Now for one of our main courses: co-headliners Amenra are masters of suffering. Their music crushes you slowly with despairing screams and the occasional sad, metaphysic clean part or spoken word. Extra beautiful if you know Dutch, which the Belgians use much more poetically than most of us Dutch folk can. Catharsis is a big reason to listen to this intense pain made into sound, a steel brush across to soul, painfully removing all the callouses and scabs holding our broken selves together. This way the cleaned wounds can heal. The fragility of solitary reign‘s opening against the violence of the full post-Hardcore/Doom pummelings gives a tiny breather, the broken dead birds of their imagery beautifully invoked, before the crushing weight of the world is once again lowered on us. Removes, lowered, threads of hope and so much pain. We let ourselves be washed in it. The church of Ra was in session.

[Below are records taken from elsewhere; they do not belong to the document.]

(** * EPC retrieval and caching pipeline

    A shallow embedding of the two modules that carry the control flow of
    the EPC tool:

    - [src/api/pagination.py]: [SearchAfterPaginator._make_request] (the
      retrying HTTP fetcher) and [SearchAfterPaginator.paginate] (the
      search-after cursor loop);
    - [src/data/database.py]: [EPCDatabase], the SQLite-backed cache.

    Python values are modelled by the inductive types below, Python [int]
    by [Z], exceptions by an error monad, the network and the clock by
    explicit oracles, and every observable effect (HTTP request, sleep,
    log record, yielded page) by an entry of a trace. *)

From Stdlib Require Import ZArith String Ascii List Bool Lia.
From stdpp Require Import base option list gmap strings pretty fin_maps.

Set Warnings "-register-all".

Local Open Scope string_scope.
Local Open Scope list_scope.
Local Open Scope Z_scope.

(** ** Python values *)

Module Py.

(** The exceptions the modelled code can meet. *)
Inductive pyexc :=
  | TypeError
  | AttributeError
  | KeyError
  | ValueError
  | OverflowError
  | JSONDecodeError
  | ProgrammingError
  | OperationalError.

(** The levels of [logging]. *)
Inductive level := INFO | WARNING | ERROR.

(** A computation that returns or raises. *)
Inductive exec (A : Type) :=
  | Returned (a : A)
  | Raised (e : pyexc).
Arguments Returned {A} a.
Arguments Raised {A} e.

#[export] Instance exec_ret : MRet exec := fun _ a => Returned a.
#[export] Instance exec_bind : MBind exec := fun _ _ f m =>
  match m with
  | Returned a => f a
  | Raised e => Raised e
  end.

(** Hashable values, the keys of a [dict].  Floating-point numbers are
    outside the model. *)
Inductive pykey :=
  | KNone
  | KBool (b : bool)
  | KInt (z : Z)
  | KStr (s : string).

(** Values decoded from JSON, and the dictionaries built from them.  A
    [dict] keeps its keys in insertion order. *)
Inductive pyval :=
  | PNone
  | PBool (b : bool)
  | PInt (z : Z)
  | PStr (s : string)
  | PList (l : list pyval)
  | PDict (d : list (pykey * pyval)).

Abbreviation pydict := (list (pykey * pyval)).

(** [bool] is a subclass of [int]: [True == 1] and [False == 0], also as
    dictionary keys. *)
Definition key_num (k : pykey) : option Z :=
  match k with
  | KBool b => Some (if b then 1 else 0)
  | KInt z => Some z
  | _ => None
  end.

Definition key_eqb (k1 k2 : pykey) : bool :=
  match k1, k2 with
  | KNone, KNone => true
  | KStr a, KStr b => String.eqb a b
  | _, _ =>
      match key_num k1, key_num k2 with
      | Some a, Some b => a =? b
      | _, _ => false
      end
  end.

(** [d.get(k)] *)
Fixpoint dict_get (k : pykey) (d : pydict) : option pyval :=
  match d with
  | [] => None
  | (k', v) :: d' => if key_eqb k' k then Some v else dict_get k d'
  end.

(** [k in d] *)
Definition dict_mem (k : pykey) (d : pydict) : bool :=
  match dict_get k d with Some _ => true | None => false end.

(** [d[k] = v]: an existing key keeps its place (and its spelling), a new
    key goes last. *)
Fixpoint dict_set (k : pykey) (v : pyval) (d : pydict) : pydict :=
  match d with
  | [] => [(k, v)]
  | (k', v') :: d' =>
      if key_eqb k' k then (k', v) :: d' else (k', v') :: dict_set k v d'
  end.

(** [hash(v)]: lists and dicts are unhashable. *)
Definition to_key (v : pyval) : exec pykey :=
  match v with
  | PNone => Returned KNone
  | PBool b => Returned (KBool b)
  | PInt z => Returned (KInt z)
  | PStr s => Returned (KStr s)
  | PList _ | PDict _ => Raised TypeError
  end.

Definition of_key (k : pykey) : pyval :=
  match k with
  | KNone => PNone
  | KBool b => PBool b
  | KInt z => PInt z
  | KStr s => PStr s
  end.

(** [bool(v)] *)
Definition py_truthy (v : pyval) : bool :=
  match v with
  | PNone => false
  | PBool b => b
  | PInt z => negb (z =? 0)
  | PStr s => negb (String.eqb s "")
  | PList l => match l with [] => false | _ => true end
  | PDict d => match d with [] => false | _ => true end
  end.

(** [len(v)] *)
Definition py_len (v : pyval) : exec Z :=
  match v with
  | PStr s => Returned (Z.of_nat (String.length s))
  | PList l => Returned (Z.of_nat (length l))
  | PDict d => Returned (Z.of_nat (length d))
  | PNone | PBool _ | PInt _ => Raised TypeError
  end.

(** [iter(v)]: a string yields its characters, a dict its keys. *)
Definition py_iter (v : pyval) : exec (list pyval) :=
  match v with
  | PList l => Returned l
  | PStr s => Returned (map (fun c => PStr (String c EmptyString)) (list_ascii_of_string s))
  | PDict d => Returned (map (fun kv => of_key (fst kv)) d)
  | PNone | PBool _ | PInt _ => Raised TypeError
  end.

Definition is_substring (s t : string) : bool :=
  match String.index 0 s t with Some _ => true | None => false end.

(** ['name' in v] for a string literal ['name']. *)
Definition py_in (name : string) (v : pyval) : exec bool :=
  match v with
  | PDict d => Returned (dict_mem (KStr name) d)
  | PList l =>
      Returned (existsb (fun x => match x with PStr s => String.eqb s name | _ => false end) l)
  | PStr t => Returned (is_substring name t)
  | PNone | PBool _ | PInt _ => Raised TypeError
  end.

(** [v.get('name', default)]: only a dict has the method. *)
Definition py_get (v : pyval) (name : string) (default : pyval) : exec pyval :=
  match v with
  | PDict d => Returned (match dict_get (KStr name) d with Some x => x | None => default end)
  | _ => Raised AttributeError
  end.
(** ** Facts on binary64 values

    What the selection needs of the arithmetic is little: the order is a
    strict order, and a double that compares above [(double)start] and
    below [(double)SIZE_MAX] truncates to a [size_t] that is at least
    [start]. *)

Lemma digits2_pos_bounds (p : positive) :
  2 ^ (Zpos (digits2_pos p) - 1) <= Zpos p < 2 ^ Zpos (digits2_pos p).
Proof.
  induction p as [p IH | p IH |]; simpl digits2_pos.
  - rewrite Pos2Z.inj_succ. change (Zpos p~1) with (2 * Zpos p + 1).
    replace (Z.succ (Zpos (digits2_pos p)) - 1)
      with (Z.succ (Zpos (digits2_pos p) - 1)) by lia.
    rewrite !Z.pow_succ_r by lia.
    set (a := 2 ^ (Zpos (digits2_pos p) - 1)) in *.
    set (b := 2 ^ Zpos (digits2_pos p)) in *. lia.
  - rewrite Pos2Z.inj_succ. change (Zpos p~0) with (2 * Zpos p).
    replace (Z.succ (Zpos (digits2_pos p)) - 1)
      with (Z.succ (Zpos (digits2_pos p) - 1)) by lia.
    rewrite !Z.pow_succ_r by lia.
    set (a := 2 ^ (Zpos (digits2_pos p) - 1)) in *.
    set (b := 2 ^ Zpos (digits2_pos p)) in *. lia.
  - simpl. lia.
Qed.

(** A valid positive binary64 number has a mantissa below [2^53], and a
    full 53-bit mantissa unless it is subnormal. *)
Lemma valid_binary_finite (s : bool) (m : positive) (e : Z) :
  valid_binary (S754_finite s m e) = true ->
  Zpos m < 2 ^ 53 /\ e <= 971 /\ (e = -1074 \/ 2 ^ 52 <= Zpos m).
Proof.
  unfold valid_binary, SpecFloat.valid_binary, bounded, canonical_mantissa, fexp.
  change (SpecFloat.emin prec emax) with (-1074).
  change prec with 53. change emax with 1024.
  intros H. apply andb_true_iff in H. destruct H as [Hc He].
  apply Z.eqb_eq in Hc. apply Z.leb_le in He.
  pose proof (digits2_pos_bounds m) as [Hlo Hhi].
  set (d := Zpos (digits2_pos m)) in *.
  assert (Hd : d <= 53) by lia.
  split; [| split; [lia |]].
  - eapply Z.lt_le_trans; [exact Hhi |].
    apply Z.pow_le_mono_r; lia.
  - destruct (Z.eq_dec e (-1074)) as [| Hne]; [now left | right].
    assert (d = 53) by lia.
    replace (d - 1) with 52 in Hlo by lia. exact Hlo.
Qed.
(** * DISCOM-CONNECT backend: auth middleware, error middleware,
      meter-reading controllers and user model

    A shallow embedding of the TypeScript sources.  Asynchronous handlers
    are modelled as pure functions from the request, the authenticated
    identity, the environment and the database state to an outcome and a
    new state; a handler that awaits the database twice is also given as
    its two steps.  The collaborators the code calls but does not define
    (jsonwebtoken, the SHA-256 digest, the random source, the spherical
    geometry of the database) are section variables.  Whole numbers are
    integers rounded as doubles round; the one quotient that is no whole
    number is a binary64 value of the Standard Library. *)

From Stdlib Require Import ZArith QArith Ascii String List Lia.
From Stdlib Require SpecFloat.
From stdpp Require Import base option list strings pretty sorting gmap.

Open Scope string_scope.
Open Scope Z_scope.

(** ** JavaScript primitives used by the sources *)
Module Js.

(** [s.startsWith(p)] *)
Definition startsWith (s p : string) : bool := String.prefix p s.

And for dessert we have Igorrr. Not suited to everyone’s taste, many so scrubbed after Amenra they leave early, the eclectic French project led by mad genius Gautier Serre is something I personally quite enjoy. I have a pretty varied and out-there taste in music, and have always loved me some Classical-inspired vocals, Baroque and rhythmic, Breakcore and Glitch electronic music. Believe it or not, I once used to go to illegal techno parties and danced the night away to Venetian Snares. Igorrr takes everything I just mentioned, adds a healthy dose of metal and screams, some impressive drumwork, and a load of bits ranging from french accordion to Arabic-styled melodies to the mix for spice, and puts it in a blender. It should not work, but there is the genius of it all. It does. And while it isn’t for everyone, for someone like me it’s bliss. The live show has definitely grown from the days it was just Serre behind a dj booth with a guitar, but I will say losing the two vocalists who the last two albums were written with and for during the pandemic is noticeable. The new vocalists are excellent in their own right, but the music was so tailor-made to the originals it’s very hard to replace. I especially noticed this with the female classical vocals, which she does excellently but misses the special ability to move that to a more gritty screamed part. However, it doesn’t dampen the enjoyment too much. The only thing I will say disappointed me is that Patrick the chicken is so proudly displayed on both the backdrop and the merch, yet we didn’t get treated to Vegetable soup, the song that so famously samples his clucks.
Wide-eyed and sore after dancing and headbanging too much, something I am out of practice in these days, and my soul scrubbed and scoured clean and two pins to add to my jacket, I leave 013 quite happy. Each of these bands would have been worth it for me separately, but together I’m am quite satisfied with the feast I just consumed and let consume me.